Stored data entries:
Lemma pdx_range va : is_u32 va -> 0 <= pdx va < 1024.
Proof. unfold pdx. vm_consts. zdiv. Qed.
Lemma ptx_range va : 0 <= ptx va < 1024.
Proof. apply Z.mod_pos_bound. lia. Qed.
Lemma va_user_pde va : user_va va -> user_pde (pdx va).
Proof. unfold user_va, pdx. vm_consts. zdiv. Qed.
Lemma va_user_slot p va : user_proc p -> user_va va -> user_slot (va_slot p va).
Proof. intros. split; [done|]. split; [by apply va_user_pde|apply ptx_range]. Qed.
Lemma va_user_u32 va : user_va va -> is_u32 va.
Proof. unfold user_va. vm_consts. lia. Qed.

(** The slot names the page. *)
Lemma va_slot_inj p p' va va' : va_slot p va = va_slot p' va' -> p = p' /\ va / 4096 = va' / 4096.
Proof. unfold va_slot, pdx, ptx. intros [= -> Hd Ht]. split; [done|]. zdiv. Qed.

(** ** Allocating a table *)

(** Bytes outside the directories and outside frame [f] are untouched. *)
Definition bytes_kept (m m' : mem) (f : Z) : Prop :=
  forall a, ~ PDirPool <= a < PDirPool + NUM_IDS * 4096 -> a / 4096 <> f -> load8 m' a = load8 m a.

Lemma clear_table s p d f :
  user_slot (SPt p d) -> user_page f -> mem_ok (phys s) -> pde_of (phys s) p d = 4096 * f + 7 ->
  wp (for_range 0 1024 (fun t => rmv_ptbl_entry p d t))
     (fun _ s' => exists m, s' = set_phys m s /\ mem_ok m /\
        (forall a, ~ 4096 * f <= a < 4096 * f + 4096 -> load8 m a = load8 (phys s) a) /\
        forall t, 0 <= t < 1024 -> pte_of m f t = 0) s.
Proof.
  intros [Hp Hd] Hf Hok Ep. apply user_proc_range in Hp. apply user_pde_range in Hd.
  apply (wp_for _ (fun k s' => exists m, s' = set_phys m s /\ mem_ok m /\
        (forall a, ~ 4096 * f <= a < 4096 * f + 4096 -> load8 m a = load8 (phys s) a) /\
        forall t, 0 <= t < k -> pte_of m f t = 0)); [done| |].
  - intros k s' Hk (m & -> & Hm & Hs & Hz).
    eapply wp_of_eq.
    { apply (rmv_ptbl_entry_eq _ p d k f); try done. simpl. rewrite <- Ep.
      apply load32_ext. intros b Hb. apply Hs. vm_layout. lia. }
    simpl. exists (store32 m (4096 * f + 4 * k) 0). split; [done|].
    split; [by apply mem_ok_store32|]. split.
    + intros a Ha. rewrite load8_store32_out by lia. by apply Hs.
    + intros t Ht. rewrite pte_store_pte by (vm_consts; lia). case_decide; [done|]. apply Hz. lia.
  - exists (phys s). split; [by destruct s|]. split; [done|]. split; [done|]. intros; lia.
Qed.

(** The pages process [p] may still take. *)
Definition room_of (s : vm) (p : Z) : Z :=
  quota (CONTAINER (cn s) !!! p) - usage (CONTAINER (cn s) !!! p).

Definition owned_mono (s s' : vm) : Prop := forall f, owned s f -> owned s' f.
(** At most [n] pages of the quota of [p] are taken; nothing else changes in
    the containers, and the control registers are as before. *)
Definition grown (p n : Z) (C C' : Z -> SContainer) : Prop :=
  exists u, usage (C p) <= u <= usage (C p) + n /\ forall i, C' i = if decide (i = p) then set_usage u (C p) else C i.
Definition con_of (s : vm) (i : Z) : SContainer := CONTAINER (cn s) !!! i.
Definition spent (p n : Z) (s s' : vm) : Prop :=
  grown p n (con_of s) (con_of s') /\ cr0 s' = cr0 s /\ cr3 s' = cr3 s /\ cr4 s' = cr4 s.
Lemma grown_none p n C C' : 0 <= n -> (forall i, C' i = C i) -> grown p n C C'.
Proof. intros Hn E. exists (usage (C p)). split; [lia|]. intros i. rewrite E. case_decide as Hi; [|done]. rewrite Hi. by destruct (C p). Qed.
Lemma grown_trans p n n' C C1 C2 : grown p n C C1 -> grown p n' C1 C2 -> grown p (n + n') C C2.
Proof.
  intros (u & Hu & E) (u' & Hu' & E'). rewrite (E p), decide_True in Hu', E' by done. simpl in Hu'. exists u'. split; [lia|].
  intros i. rewrite E'. case_decide as Hi; [done|]. by rewrite E, decide_False.
Qed.
Lemma spent_alloc p s c : CONTAINER c = <[p := set_usage (usage (CONTAINER (cn s) !!! p) + 1) (CONTAINER (cn s) !!! p)]> (CONTAINER (cn s)) ->
  spent p 1 s (lset l_cn c s).
Proof.
  intros E. split; [|done]. exists (usage (con_of s p) + 1). split; [lia|]. intros i. unfold con_of. simpl. rewrite E.
  case_decide as Hi; [rewrite Hi; by rewrite lookup_total_insert_eq|by rewrite lookup_total_insert_ne].
Qed.
Lemma spent_none p n s c : 0 <= n -> CONTAINER c = CONTAINER (cn s) -> spent p n s (lset l_cn c s).
Proof. intros Hn E. split; [|done]. apply grown_none; [done|]. intros i. unfold con_of. simpl. by rewrite E. Qed.
Lemma spent_trans p n n' s s1 s2 : spent p n s s1 -> spent p n' s1 s2 -> spent p (n + n') s s2.
Proof. intros (G & ? & ? & ?) (G' & ? & ? & ?). split; [by eapply grown_trans|]. split_and!; congruence. Qed.
Lemma spent_room p n s s' : spent p n s s' -> room_of s p - n <= room_of s' p.
Proof. intros ((u & Hu & E) & _). specialize (E p). rewrite decide_True in E by done. unfold con_of in *. unfold room_of. rewrite E. simpl. lia. Qed.
Lemma spent_used p n s s' i : spent p n s s' -> used (CONTAINER (cn s') !!! i) = used (CONTAINER (cn s) !!! i).
Proof. intros ((u & _ & E) & _). specialize (E i). unfold con_of in E. rewrite E. case_decide as Hi; [|done]. by rewrite Hi. Qed.

Lemma alloc_ptbl_wp ks s p va :
  kstack_ok ks -> pt_inv s -> user_proc p -> user_va va -> pde_of (phys s) p (pdx va) = 0 ->
  wp (alloc_ptbl ks p va)
     (fun r s' => pt_inv s' /\ (owned_mono s s' /\ spent p 1 s s') /\
        (room_of s p < 1 /\ r = 0 /\ phys s' = phys s \/
         user_page r /\ pde_of (phys s') p (pdx va) = 4096 * r + 7 /\ avail (mat (cn s)) r /\
         (forall sl, user_slot sl ->
            frame_of (phys s') sl =
              if decide (sl = SPt p (pdx va)) then Some r else frame_of (phys s) sl) /\
         (forall p' d t, user_slot (SPg p' d t) ->
            entry_of (phys s') p' d t = entry_of (phys s) p' d t) /\
         bytes_kept (phys s) (phys s') r)) s.
Proof.
  intros Hks Hinv Hp Hva Ep. unfold alloc_ptbl. wp_steps.
  pose proof (va_user_pde va Hva) as Hd. pose proof (conj Hp Hd : user_slot (SPt p (pdx va))) as Hsl.
  wp_call container_alloc_wp; [done|apply Hinv|by apply user_proc_range|].
  intros r c (Hc & _ & Hr). case_decide as Hroom; [|destruct Hr as (-> & HA & HC)].
  - destruct Hr as (Hu & Hav & HA & HC). destruct (owned_alloc s c r HA) as [Hmono Hown].
    specialize (Hown Hu). assert (Hr0 : r <> 0) by (vm_consts; lia). rewrite (proj2 (Z.eqb_neq r 0) Hr0).
    pose proof (avail_unused s r Hinv Hav) as Hun.
    pose proof (inv_cont s c Hinv Hc Hmono) as Hinv1. set (s1 := lset l_cn c s) in *.
    unfold set_pdir_entry_by_va. rewrite PDE_ADDR_eq. wp_steps.
    eapply wp_of_eq; [apply set_pdir_entry_eq; auto using user_proc_range, user_pde_range|].
    cbv beta. wp_step. wp_call (clear_table (set_phys
      (store32 (phys s1) (pde_at p (pdx va)) (4096 * r + 7)) s1) p (pdx va) r Hsl Hu).
    { apply mem_ok_store32, Hinv1. }
    { simpl. rewrite pde_store_pde, decide_True
        by (done || auto using user_proc_range, user_pde_range || (vm_consts; lia)). done. }
    intros [] s' (m & -> & Hm & Hs & Hz). wp_steps. simpl in Hs.
    change (set_phys m (set_phys _ s1)) with (set_phys m s1).
    assert (Hsame : forall a, ~ 4096 * r <= a < 4096 * r + 4096 ->
      ~ pde_at p (pdx va) <= a < pde_at p (pdx va) + 4 -> load8 m a = load8 (phys s1) a).
    { intros a Ha Hb. rewrite Hs by done. apply load8_store32_out. lia. }
    assert (Hpde : pde_of m p (pdx va) = 4096 * r + 7).
    { transitivity (pde_of (store32 (phys s1) (pde_at p (pdx va)) (4096 * r + 7)) p (pdx va)).
      - apply load32_ext. intros b Hb. apply Hs. apply user_proc_range in Hp.
        apply user_pde_range in Hd. vm_layout. lia.
      - unfold pde_of. apply load32_store32_same. vm_consts. lia. }
    split; [by apply (install_inv s1 p (pdx va) r m)|]. split; [split; [exact Hmono|]|right].
    { exact (spent_alloc p s c HC). }
    split; [done|]. split; [done|]. split; [done|]. split; [|split].
    + intros sl Hu'. by apply (install_frame s1 p (pdx va) r m).
    + intros p' d t Hs'. by apply (install_entry s1 p (pdx va) r m).
    + intros a Ha Hb. apply Hsame; [zdiv|]. apply user_proc_range in Hp.
      apply user_pde_range in Hd. vm_consts. lia.
  - simpl. wp_steps.
    assert (Hmono : forall f, owned s f -> owned (lset l_cn c s) f).
    { unfold owned. simpl. by rewrite HA. }
    split; [by apply inv_cont|]. split; [split; [done|]|].
    { by apply spent_none. }
    left. unfold room_of. split; [lia|done].
Qed.

(** ** Mapping a page *)

(** The effect of a mapping on process [p]'s page of [va]. *)
Record mapped (s s' : vm) (p va f v : Z) : Prop := {
  mp_table : frame_of (phys s') (SPt p (pdx va)) = Some f;
  mp_entry : entry_of (phys s') p (pdx va) (ptx va) = v;
  mp_others : forall p' d t, user_slot (SPg p' d t) -> SPg p' d t <> va_slot p va ->
    entry_of (phys s') p' d t = entry_of (phys s) p' d t;
  mp_bytes : bytes_kept (phys s) (phys s') f
}.

Lemma set_pte_mapped s p va f v :
  pt_inv s -> user_proc p -> user_va va -> pde_of (phys s) p (pdx va) = 4096 * f + 7 ->
  (v = 0 \/ exists g perm, v = 4096 * g + perm /\ 0 < perm < 4096 /\ owned s g /\
     forall sl, user_slot sl -> frame_of (phys s) sl = Some g -> sl = va_slot p va) ->
  let s' := set_phys (store32 (phys s) (4096 * f + 4 * ptx va) v) s in
  pt_inv s' /\ owned_mono s s' /\ mapped s s' p va f v.
Proof.
  intros Hinv Hp Hva Ep Hv s'. pose proof (va_user_slot p va Hp Hva) as Hsl.
  pose proof (set_pte_facts s p (pdx va) (ptx va) f v Hinv Hsl Ep Hv) as (_ & _ & ? & _ & _ & Ef).
  split; [by apply (set_pte_inv s p (pdx va))|]. split; [by intros ?|]. split.
  - unfold s'. rewrite (set_pte_frame s p (pdx va) (ptx va) f v), decide_False; try done.
    by destruct Hsl as (? & ? & _).
  - unfold s'. rewrite (set_pte_entry s p (pdx va) (ptx va) f v), decide_True; done.
  - intros p' d t Hs Hne. unfold s'.
    rewrite (set_pte_entry s p (pdx va) (ptx va) f v), decide_False; done.
  - intros a Ha Hb. apply load8_store32_out. zdiv.
Qed.

Lemma map_page_wp ks s p va g perm :
  kstack_ok ks -> pt_inv s -> user_proc p -> user_va va -> owned s g -> 0 < perm < 4096 ->
  (forall sl, user_slot sl -> frame_of (phys s) sl = Some g -> sl = va_slot p va) ->
  wp (map_page ks p va g perm)
     (fun r s' => pt_inv s' /\ (owned_mono s s' /\ spent p 1 s s') /\
        (room_of s p < 1 /\ r = MagicNumber /\ phys s' = phys s \/
         user_page r /\ mapped s s' p va r (4096 * g + perm))) s.
Proof.
  intros Hks Hinv Hp Hva Hg Hperm Hun. pose proof (va_user_pde va Hva) as Hd.
  pose proof (user_proc_range p Hp) as Hp'. pose proof (user_pde_range _ Hd) as Hd'.
  pose proof (ptx_range va) as Ht. pose proof Hg as [Hgu _].
  unfold map_page, get_pdir_entry_by_va, set_ptbl_entry_by_va. rewrite PDE_ADDR_eq, PTE_ADDR_eq.
  wp_steps. eapply wp_of_eq; [by apply get_pdir_entry_eq|]. cbv beta.
  destruct (pde_cases s p (pdx va) Hinv (conj Hp Hd)) as [(E & En & _)|(f & E & [Hf _] & Ef & _)].
  - rewrite E. simpl. wp_steps. wp_call alloc_ptbl_wp; [done..|].
    intros r s1 (Hinv1 & [Hm1 Hsp1] & [(Hroom & -> & Hph)|(Hu & E1 & Hav & Hfr & Hen & Hby)]).
    + simpl. wp_steps. split; [done|]. split; [done|]. by left.
    + assert (Hr0 : r <> 0) by (vm_consts; lia). rewrite (proj2 (Z.eqb_neq r 0) Hr0). wp_steps.
      eapply wp_of_eq; [apply (set_ptbl_entry_eq s1 p (pdx va) (ptx va) r); done || lia|]. wp_steps.
      destruct (set_pte_mapped s1 p va r (4096 * g + perm) Hinv1 Hp Hva E1) as (Hi & Hmo & Hmp).
      { right. exists g, perm. split; [done|]. split; [done|]. split; [by apply Hm1|].
        intros sl Hs. rewrite Hfr by done. case_decide; [|by apply Hun].
        intros [= ->]. exfalso. destruct Hav as [_ Ha], Hg as [_ Hg]. lia. }
      split; [done|]. split; [split; [intros x Hx; by apply Hmo, Hm1|exact Hsp1]|]. right. split; [done|].
      destruct Hmp as [? ? Ho Hb]. split; [done|done| |].
      * intros p' d t Hs Hne. rewrite Ho by done. by apply Hen.
      * intros a Ha Hne. rewrite Hb by done. by apply Hby.
  - rewrite E, (proj2 (Z.eqb_neq (4096 * f + 7) 0)) by (vm_consts; lia).
    replace (Z.shiftr (4096 * f + 7) 12) with f
      by (rewrite Z.shiftr_div_pow2 by done; change (2 ^ 12) with 4096; zdiv).
    wp_steps. eapply wp_of_eq; [apply (set_ptbl_entry_eq s p (pdx va) (ptx va) f); done || lia|]. wp_steps.
    destruct (set_pte_mapped s p va f (4096 * g + perm) Hinv Hp Hva E) as (Hi & Hmo & Hmp).
    { right. by exists g, perm. }
    split; [done|]. split; [split; [done|]|by right]. by apply (spent_none p 1 s (cn s)).
Qed.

The problem
Wherever the line holding "[done|]. by left." falls in the entries above, copy exactly from it through the line holding "intros sl Hs.", inclusive, and add nothing.

The completed task
    + simpl. wp_steps. split; [done|]. split; [done|]. by left.
    + assert (Hr0 : r <> 0) by (vm_consts; lia). rewrite (proj2 (Z.eqb_neq r 0) Hr0). wp_steps.
      eapply wp_of_eq; [apply (set_ptbl_entry_eq s1 p (pdx va) (ptx va) r); done || lia|]. wp_steps.
      destruct (set_pte_mapped s1 p va r (4096 * g + perm) Hinv1 Hp Hva E1) as (Hi & Hmo & Hmp).
      { right. exists g, perm. split; [done|]. split; [done|]. split; [by apply Hm1|].
        intros sl Hs. rewrite Hfr by done. case_decide; [|by apply Hun].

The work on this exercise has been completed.